Scenario: I have a lot of small pull requests to review, but things are a mess - old pull requests which might be superseded by new ones, and it's hard to see from the descriptions what the changes actually represent.
Goal: a list of files, ordered by the number of pull requests which modify the file (most popular at the top). This then gives me a list of pull requests that I can review as a group.
using System;
using System.Collections.Generic;
using System.Linq;
using System.Reactive.Linq;
using Octokit;
using Octokit.Internal;
using Octokit.Reactive;
class Program
{
static string owner = "github";
static string name = "gitignore";
static InMemoryCredentialStore credentials = new InMemoryCredentialStore(new Credentials("your-token-here"));
static ObservableGitHubClient client = new ObservableGitHubClient(new ProductHeaderValue("ophion"), credentials);
static void Main(string[] args)
{
var request = new PullRequestRequest();
var results = new Dictionary<string, List<int>>();
// fetch all open pull requests
client.PullRequest.GetAllForRepository(owner, name, request)
.SelectMany(pr =>
{
// for each pull request, get the files and associate
// with the pull request number - this is a bit kludgey
return client.PullRequest.Files(owner, name, pr.Number)
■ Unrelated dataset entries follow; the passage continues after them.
Lemma decodes_U8 : decodes_uint decodeU8 1.
Proof. intros bs Hbs. apply (reads_at_map _ Z_of_le), reads_at_shift'. done. Qed.
Lemma decodes_U16 : decodes_uint decodeU16 2.
Proof. by apply (decodes_uint_double decodeU8 1), eq_refl; apply decodes_U8. Qed.
Lemma decodes_U32 : decodes_uint decodeU32 4.
Proof. by apply (decodes_uint_double decodeU16 2), eq_refl; apply decodes_U16. Qed.
Lemma decodes_U64 : decodes_uint decodeU64 8.
Proof. by apply (decodes_uint_double decodeU32 4), eq_refl; apply decodes_U32. Qed.
Lemma decodes_U128 : decodes_uint decodeU128 16.
Proof. by apply (decodes_uint_double decodeU64 8), eq_refl; apply decodes_U64. Qed.

Lemma decodes_le m n z :
  decodes_uint m n -> 0 <= z < byte_width n -> reads_at m (le_bytes n z) z.
Proof.
  intros Hm Hz. rewrite <- (Z_of_le_bytes n z Hz) at 2. apply Hm, length_le_bytes.
Qed.

Lemma reads_at_flag (b : byte) : reads_at decodeU8 [b] (Z_of_byte b).
Proof.
  replace (Z_of_byte b) with (Z_of_le [b]) by (simpl; lia). by apply decodes_U8.
Qed.

Lemma reads_at_vec {A} (m : R A) bss (xs : list A) :
  Z.of_nat (length xs) < byte_width 4 -> Forall2 (reads_at m) bss xs ->
  reads_at (len ← decodeU32; read_times (Z.to_nat len) m)
    (le_bytes 4 (Z.of_nat (length xs)) ++ concat bss) xs.
Proof.
  intros Hlen Hxs. eapply reads_at_bind; [apply decodes_le; [apply decodes_U32|lia]|].
  rewrite Nat2Z.id. by apply reads_at_times.
Qed.

Lemma reads_at_u8s bs :
  reads_at (read_times (length bs) decodeU8) bs (map Z_of_byte bs).
Proof.
  rewrite <- (length_map Z_of_byte bs). replace bs with (concat (map (fun b => [b]) bs)) at 2
    by (induction bs as [|b bs IH]; simpl; congruence).
  apply reads_at_times. induction bs as [|b bs IH]; simpl; constructor; auto using reads_at_flag.
Qed.

Lemma map_byte_of_byte bs : map byte_of_Z (map Z_of_byte bs) = bs.
Proof. induction bs as [|b bs IH]; simpl; [done|]. by rewrite byte_of_Z_of_byte, IH. Qed.

Lemma reads_at_decodeBytes bs : Z.of_nat (length bs) < byte_width 4 ->
  reads_at decodeBytes (le_bytes 4 (Z.of_nat (length bs)) ++ bs) bs.
Proof.
  intros Hlen. unfold decodeBytes.
  eapply reads_at_bind; [apply decodes_le; [apply decodes_U32|lia]|].
  rewrite Nat2Z.id. rewrite <- (map_byte_of_byte bs) at 3.
  apply reads_at_map, reads_at_u8s.
Qed.

Section hashes.
Context (sha256 : list byte -> list byte).

Lemma reads_at_with_hash {A} (m : R A) bs a :
  reads_at m bs a -> reads_at (with_hash sha256 m) bs (a, sha256 bs).
Proof.
  intros Hm pre post. unfold with_hash. rewrite Hm. simpl.
  replace (length pre + length bs - length pre)%nat with (length bs) by lia.
  unfold slice. rewrite drop_app_length.
  replace (length pre + length bs - length pre)%nat with (length bs) by lia.
  by rewrite take_app_length.
Qed.

(** Peeking is only correct when the peeked bytes are all there. *)
Lemma reads_at_peek {B} n (f : list byte -> R B) bs b :
  length bs = n -> reads_at (f (sha256 bs)) bs b ->
  reads_at (h ← peekSha256 sha256 n; f h) bs b.
Proof.
  intros Hn Hf pre post. unfold mbind, R_bind, peekSha256. cbn [r_buf r_offset].
  unfold slice. rewrite drop_app_length.
  replace (length pre + n - length pre)%nat with (length bs) by lia.
  rewrite take_app_length. apply Hf.
Qed.
End hashes.

(** ** Meanings *)

Section means.
Context `{BNL : BNLaws} `{ENL : EncLaws}.
Context (sha256 : list byte -> list byte).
.Select(file => Tuple.Create(pr.Number, file.FileName));
})
.Subscribe(data =>
{
if (results.ContainsKey(data.Item2))
{
// if we're already tracking this file, add it
results[data.Item2].Add(data.Item1);
}
else
{
// otherwise, we create a new list
var list = new List<int> { data.Item1 };
results[data.Item2] = list;
}
},
ex =>
{
Console.WriteLine("Exception found: " + ex.ToString());
},
() =>
{
// after that's done, let's sort by the most popular files
var sortbyPopularity = results
.OrderByDescending(kvp => kvp.Value.Count);
// output each file with the related pull requests
foreach (var file in sortbyPopularity)
{
Console.WriteLine("File: {0}", file.Key);
foreach (var id in file.Value)
{
Console.WriteLine(" - PR: {0}", id);
}
Console.WriteLine();
}
});
// this will take a while, let's wait for user input before exiting
Console.ReadLine();
}
}
Notes:
I'm using the Octokit.Reactive package as this helps represent the flow than tasks. This code also isn't very advanced - it could be more clever, but it works for what I needed.